Google Drive seems to be useless unless you want to reorganize your disk.

Sugarsync is designed with Windows in mind. It is really spiffy, and it lets you sync existing folders, wherever they are. I used it for a while. It has a Mac client, but that's all the thought they put into it. It can't sync bundles correctly. Bundles are a UNIX structure that the Mac uses for applications and data files. So I got rid of Sugarsync.

Microsoft's OneDrive doesn't do symlinks and I don't think they even know what bundles are.

Dropbox on the other hand honors symlinks and handles bundles correctly.


Hardlink traditionally only works for file, not directory.

Though HFS+ supports directory hardlink, it is rather a internal feature reserved for Time Machine. Use it at you own risk.

You might look at SugarSync , which claims

Back up and access your files. Using your existing folder structure.

A personal experience with directory hard link is that

  • I shrink-and-then-enlarge the Time Machine disk, which heavily uses directory hard link
  • Then the backup data is messed up
  • I have to format the partition, losing the history

In macOS Sierra and with new coreutils solution in earlier post don't work as expected.

1) You are going to need gnu coreutils. You can install it via homebrew.

brew install coreutils

2) (optional) you may type gln --help to get manual of usage this command. This will output 4 ways:

  1. Usage: gln [OPTION]... [-T] TARGET LINK_NAME (1st form)
  2. or: gln [OPTION]... TARGET (2nd form)
  3. or: gln [OPTION]... TARGET... DIRECTORY (3rd form)
  4. or: gln [OPTION]... -t DIRECTORY TARGET... (4th form)

    In the 1st form, create a link to TARGET with the name LINK_NAME.

    In the 2nd form, create a link to TARGET in the current directory.

    In the 3rd and 4th forms, create links to each TARGET in DIRECTORY.

3) Go to google 'drive folder' (GD) or any GD subfolder via command line:

3.a) You can in terminal type cd (space after 'd') and drag folder/directory onto terminal window

3.b) or just type your way to destination like cd /Users/yourAccountName/Google\ Drive/sub/subSubFolder where 'yourAccountName' is name of your account in OS and 'sub/subSubFolder' your folder structure in GD. Please note that you need to 'escape' special symbols in your file path and name with backslash ('\'), like I did with space in name of folder 'Google Drive', so it looks now 'Google\ Drive'.

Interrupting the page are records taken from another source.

(* ===== verification/Instances.v ===== *)
(** * Concrete instances of the parameters

    Functions that satisfy the laws the development assumes of other crates'
    code: a digest of 32 bytes, an invertible JSON-like encoding of lists and
    maps, an order-preserving encoding of times, and globs of literals, stars and double
    stars.  The worked examples run the models with them.  Then the vocabulary of the
    files that translate the unit tests of the program. *)

From stdpp Require Import base tactics option list strings.
From Stdlib Require Import ZArith Lia Ascii.
From S2P Require Import Prelude RustStr BTree CoreIds CorePath CoreResource CoreRequest CorePermit PolicyModel.
From S2P Require Import AuditModel ApprovalModel.

Open Scope Z_scope.

(** ** Digests and hex *)

(** The first [n] bytes, padded. *)
Fixpoint pad (n : nat) (s : string) : string :=
  match n with
  | O => ""
  | S n' => match s with
            | EmptyString => String "x" (pad n' "")
            | String c s' => String c (pad n' s')
            end
  end.

Lemma pad_len n s : len (pad n s) = Z.of_nat n.
Proof.
  revert s. induction n as [|n IH]; intros s; [done|].
  destruct s; simpl pad; rewrite len_cons, IH; lia.
Qed.

Definition toy_sha : Sha256 := {| sha256 := pad 32 |}.
Lemma toy_sha_laws : @Sha256Laws toy_sha.
Proof. constructor. intros s. exact (pad_len 32 s). Qed.

Definition toy_hex : HexLib := {| hex_encode s := s; hex_decode s := Ok s |}.
Lemma toy_hex_laws : @HexLaws toy_hex.
Proof. by constructor. Qed.

(** ** Lists and maps of strings *)

(** A string as its marked bytes and a final dot. *)
Fixpoint enc_string (s rest : string) : string :=
  match s with
  | EmptyString => String "." rest
  | String c s' => String "x" (String c (enc_string s' rest))
  end.

Definition enc_strings (l : list string) : string := foldr enc_string "" l.

Fixpoint dec_strings (s : string) : option (list string) :=
  match s with
  | EmptyString => Some []
  | String c rest =>
      if Ascii.eqb c "." then option_map (cons "") (dec_strings rest)
      else match rest with
           | EmptyString => None
           | String d rest' =>
               match dec_strings rest' with
               | Some (h :: l) => Some (String d h :: l)
               | _ => None
               end
           end
  end.

Lemma dec_enc_string s rest l :
  dec_strings rest = Some l -> dec_strings (enc_string s rest) = Some (s :: l).
Proof. intros Hr. induction s as [|c s IH]; simpl; [by rewrite Hr|by rewrite IH]. Qed.

Lemma dec_enc_strings l : dec_strings (enc_strings l) = Some l.
Proof. induction l as [|s l IH]; [done|]. by apply dec_enc_string. Qed.

Definition flatten (m : str_map) : list string := concat (map (fun kv => [kv.1; kv.2]) m).

Fixpoint unflatten (l : list string) : option str_map :=
  match l with
  | [] => Some []
  | k :: v :: l' => option_map (cons (k, v)) (unflatten l')
  | [_] => None
  end.

Lemma unflatten_flatten m : unflatten (flatten m) = Some m.
Proof. induction m as [|[k v] m IH]; [done|]. simpl. unfold flatten in IH. by rewrite IH. Qed.

Definition toy_json : AuditJson := {|
  ids_to_json ids := Ok (enc_strings ids);
  ids_from_json := dec_strings;
  map_to_json m := Ok (enc_strings (flatten m));
  map_from_json s := match dec_strings s with Some l => unflatten l | None => None end;
  conversion_message s := s;
|}.

Lemma toy_json_laws : @AuditJsonLaws toy_json.
Proof.
  constructor; intros x j [= <-]; simpl; rewrite dec_enc_strings; [done|apply unflatten_flatten].
Qed.

Definition toy_ids_error : IdsJsonError := {| ids_error s := s |}.

Definition toy_request_json : RequestJson :=
  {| request_to_json r := Some (id_str (tr_request_id r)) |}.

(** ** Times *)

(** The lowest [n] bits of [z], highest first. *)
Fixpoint bits (n : nat) (z : Z) : string :=
  match n with
  | O => ""
  | S n' => String (if Z.testbit z (Z.of_nat n') then "1" else "0") (bits n' z)
  end.

Fixpoint unbits (s : string) (acc : Z) : Z :=
  match s with
  | EmptyString => acc
  | String c s' => unbits s' (2 * acc + if Ascii.eqb c "1" then 1 else 0)
  end.

Lemma mod_succ_bit z (n : nat) :
  z mod 2 ^ Z.of_nat (S n) = Z.b2z (Z.testbit z (Z.of_nat n)) * 2 ^ Z.of_nat n + z mod 2 ^ Z.of_nat n.
Proof.
  rewrite Z.testbit_spec' by lia. replace (Z.of_nat (S n)) with (Z.of_nat n + 1) by lia.
  rewrite Z.pow_add_r, Z.pow_1_r by lia. rewrite Z.rem_mul_r by lia. ring.
Qed.

Lemma unbits_bits n z acc : unbits (bits n z) acc = acc * 2 ^ Z.of_nat n + z mod 2 ^ Z.of_nat n.
Proof.
  revert acc. induction n as [|n IH]; intros acc; simpl bits; simpl unbits.
  { rewrite Z.mod_1_r. lia. }
  rewrite IH, mod_succ_bit. replace (Z.of_nat (S n)) with (Z.of_nat n + 1) by lia.
  rewrite Z.pow_add_r by lia. destruct (Z.testbit z (Z.of_nat n)); simpl; lia.
Qed.

Lemma bits_order n a b :
  str_cmp (bits n a) (bits n b) = (a mod 2 ^ Z.of_nat n ?= b mod 2 ^ Z.of_nat n).
Proof.
  induction n as [|n IH]; [by rewrite !Z.mod_1_r|]. rewrite !mod_succ_bit. simpl bits. simpl str_cmp.
  pose proof (Z.mod_pos_bound a (2 ^ Z.of_nat n) ltac:(lia)).
  pose proof (Z.mod_pos_bound b (2 ^ Z.of_nat n) ltac:(lia)).
  destruct (Z.testbit a (Z.of_nat n)), (Z.testbit b (Z.of_nat n)); simpl; rewrite ?IH.
  - destruct (Z.compare_spec (a mod 2 ^ Z.of_nat n) (b mod 2 ^ Z.of_nat n)); symmetry;
      [apply Z.compare_eq_iff|apply Z.compare_lt_iff|apply Z.compare_gt_iff]; lia.
  - symmetry. apply Z.compare_gt_iff. lia.
  - symmetry. apply Z.compare_lt_iff. lia.
  - done.
Qed.

Definition EPOCH_SHIFT : Z := 62167219200 * 10 ^ 9.

Definition toy_time : Rfc3339 := {|
  to_rfc3339 t := bits 70 (t + EPOCH_SHIFT);
  parse_rfc3339 s := Ok (unbits s 0 - EPOCH_SHIFT);
|}.

Lemma shifted_mod t : rfc3339_range t -> (t + EPOCH_SHIFT) mod 2 ^ Z.of_nat 70 = t + EPOCH_SHIFT.
Proof.
  unfold rfc3339_range, EPOCH_SHIFT. intros Ht. apply Z.mod_small.
  change (2 ^ Z.of_nat 70) with 1180591620717411303424. lia.
Qed.

Lemma toy_time_laws : @Rfc3339Laws toy_time.
Proof.
  constructor.
  - intros t Ht. unfold parse_rfc3339, to_rfc3339, toy_time. f_equal.
    rewrite unbits_bits, shifted_mod by done. lia.
  - intros t u Ht Hu. unfold to_rfc3339, toy_time.
    rewrite bits_order, !shifted_mod by done.
    rewrite (Z.add_comm t), (Z.add_comm u). apply Z.add_compare_mono_l.
Qed.

(** ** Globs *)

(** What the tests use of globset: literals, a star within a segment, double stars between
    segments. *)

Inductive GlobToken := G_Lit (c : ascii) | G_Star | G_Prefix | G_Between | G_Suffix | G_Everything.

(** The pieces of a pattern; a bracket opens a class, which these globs do not have. *)
Fixpoint glob_tokens (start : bool) (s : string) : option (list GlobToken) :=
  match s with
  | EmptyString => Some []
  | String "*" (String "*" EmptyString) => Some [G_Everything]
  | String "/" (String "*" (String "*" EmptyString)) => Some [G_Suffix]
  | String "*" (String "*" (String "/" r)) =>
      if start then cons G_Prefix <$> glob_tokens false r else None
  | String "/" (String "*" (String "*" (String "/" r))) => cons G_Between <$> glob_tokens false r
  | String "*" r => cons G_Star <$> glob_tokens false r
  | String "[" _ => None
  | String c r => cons (G_Lit c) <$> glob_tokens false r
  end.

(** [k] holds of the rest after some bytes of the segment. *)
Fixpoint in_segment (k : string -> bool) (s : string) : bool :=
  k s || match s with String c r => negb (Ascii.eqb c "/") && in_segment k r | EmptyString => false end.

(** [k] holds of the rest after some separator. *)
Fixpoint after_separator (k : string -> bool) (s : string) : bool :=
  match s with
  | String c r => Ascii.eqb c "/" && k r || after_separator k r
  | EmptyString => false
  end.

Fixpoint tokens_match (tokens : list GlobToken) : string -> bool :=
  match tokens with
  | [] => is_empty
  | G_Lit c :: rest => fun s => match s with String d r => Ascii.eqb c d && tokens_match rest r | _ => false end
  | G_Star :: rest => in_segment (tokens_match rest)
  | G_Prefix :: rest => fun s => tokens_match rest s || after_separator (tokens_match rest) s
  | G_Between :: rest => fun s =>
      match s with
      | String c r => Ascii.eqb c "/" && (tokens_match rest r || after_separator (tokens_match rest) r)
      | _ => false
      end
  | G_Suffix :: _ => fun s => match s with String c _ => Ascii.eqb c "/" | _ => false end
  | G_Everything :: _ => fun _ => true
  end.

#[local] Instance segment_globs : GlobLib := {|
  Glob := list GlobToken;
  GlobSet := list (list GlobToken);
  glob_new_ok s := bool_decide (is_Some (glob_tokens true s));
  glob_build := glob_tokens true;
  globset_build gs := Some gs;
  is_match gs s := existsb (fun g => tokens_match g s) gs;
  glob_matches := tokens_match;
|}.

Lemma segment_globs_laws : @GlobLaws segment_globs.
Proof. constructor. by intros gs s path [= <-]. Qed.

(** ** Tests *)

(** A test ends or panics. *)
Abbreviation test := (option unit).

Definition unwrap {E A} (r : result E A) : option A := match r with Ok a => Some a | Err _ => None end.
Definition unwrap_err {E A} (r : result E A) : option E := match r with Ok _ => None | Err e => Some e end.
Definition assert (b : bool) : test := if b then Some tt else None.
Definition assert_eq {A} `{EqDecision A} (a b : A) : test := assert (bool_decide (a = b)).
Definition passes (tests : list test) : bool := forallb (fun t => bool_decide (t = Some tt)) tests.

Definition byte_string (z : Z) : string := String (byte_of z) "".
Definition repeat_byte (c : string) (n : Z) : string := join "" (List.repeat c (Z.to_nat n)).
(** [(0..=n).map(f)]. *)
Definition up_to {A} (n : Z) (f : Z -> A) : list A := map (fun i => f (Z.of_nat i)) (seq 0 (S (Z.to_nat n))).

(** Tests of code with state: a run that panics is an error. *)
Abbreviation scenario S A := (stateful S unit A).

Definition must {S E A} (r : result E A) : scenario S A := st_lift (map_err (fun _ => tt) r).
Definition must_err {S E A} (r : result E A) : scenario S E :=
  st_lift match r with Ok _ => Err tt | Err e => Ok e end.
Definition must_some {S A} (o : option A) : scenario S A := st_lift (ok_or tt o).
Definition check {S} (b : bool) : scenario S unit := st_lift (if b then Ok tt else Err tt).
Definition check_eq {S A} `{EqDecision A} (a b : A) : scenario S unit := check (bool_decide (a = b)).
(** The run from a state. *)
Definition play {S} (m : scenario S unit) (s : S) : test := unwrap (fst (m s)).
Fixpoint for_all {S A} (l : list A) (f : A -> scenario S unit) : scenario S unit :=
  match l with [] => st_ret tt | a :: l' => let! _ := f a in for_all l' f end.

(** A digest that depends on every byte: Horner's rule modulo 2^40, written on 32 bytes. *)
Fixpoint horner (s : string) (acc : Z) : Z :=
  match s with
  | EmptyString => acc
  | String c s' => horner s' (Z.land (acc * 521 + byte_val c + 1) 1099511627775)
  end.

Fixpoint word_bytes (n : nat) (z : Z) : string :=
  match n with
  | O => ""
  | S n' => String (byte_of (z mod 256)) (word_bytes n' (z / 256))
  end.

Definition horner_sha : Sha256 := {| sha256 s := word_bytes 32 (horner s 7) |}.

Lemma word_bytes_len n z : len (word_bytes n z) = Z.of_nat n.
Proof. revert z. induction n as [|n IH]; intros z; [done|]. simpl word_bytes. rewrite len_cons, IH. lia. Qed.

Lemma horner_sha_laws : @Sha256Laws horner_sha.
Proof. constructor. intros s. exact (word_bytes_len 32 _). Qed.

(** A text of a request that shows its identifier, operation and resource. *)
Definition resource_text (r : Resource) : string :=
  match r with
  | R_File p => "file " +:+ np_normalized p
  | R_Directory p => "directory " +:+ np_normalized p
  | R_Command c => join " " ("command" :: cmd_executable c :: cmd_arguments c)
  | R_NetworkEndpoint n =>
      "endpoint " +:+ scheme_str (net_scheme n) +:+ "://" +:+ host_str (net_host n) +:+ ":"
      +:+ match net_port n with Some p => dec (port_value p) | None => "" end
      +:+ np_normalized (net_path n)
  | R_Secret i => "secret " +:+ i
  | R_ExternalTool i => "tool " +:+ i
  | R_Unknown => "unknown"
  end.

Definition brief_request_json : RequestJson :=
  {| request_to_json r := Some (join " " [id_str (tr_request_id r); Operation_as_str (tr_operation r);
                                          resource_text (tr_resource r)]) |}.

4) And, as grgarside clarified in his post, you need to use sudo and -d key to perform linking. So, just type:

sudo gln -d '/Users/yourAccountName/path/to/original/folder/with/your/stuff'

Two ways to get lots of files/folders into Google Drive without altering your file structure:

  1. With Google Drive for Mac installed: duplicate the relevant folders and drag their copies into the Google Drive folder.


  1. Using Google Drive with Google Chrome: drag the relevant folders onto a Google drive window in Chrome; they'll upload and this won't mess up your file structure.

Using either of these methods will get your folders into Drive without altering your file structure.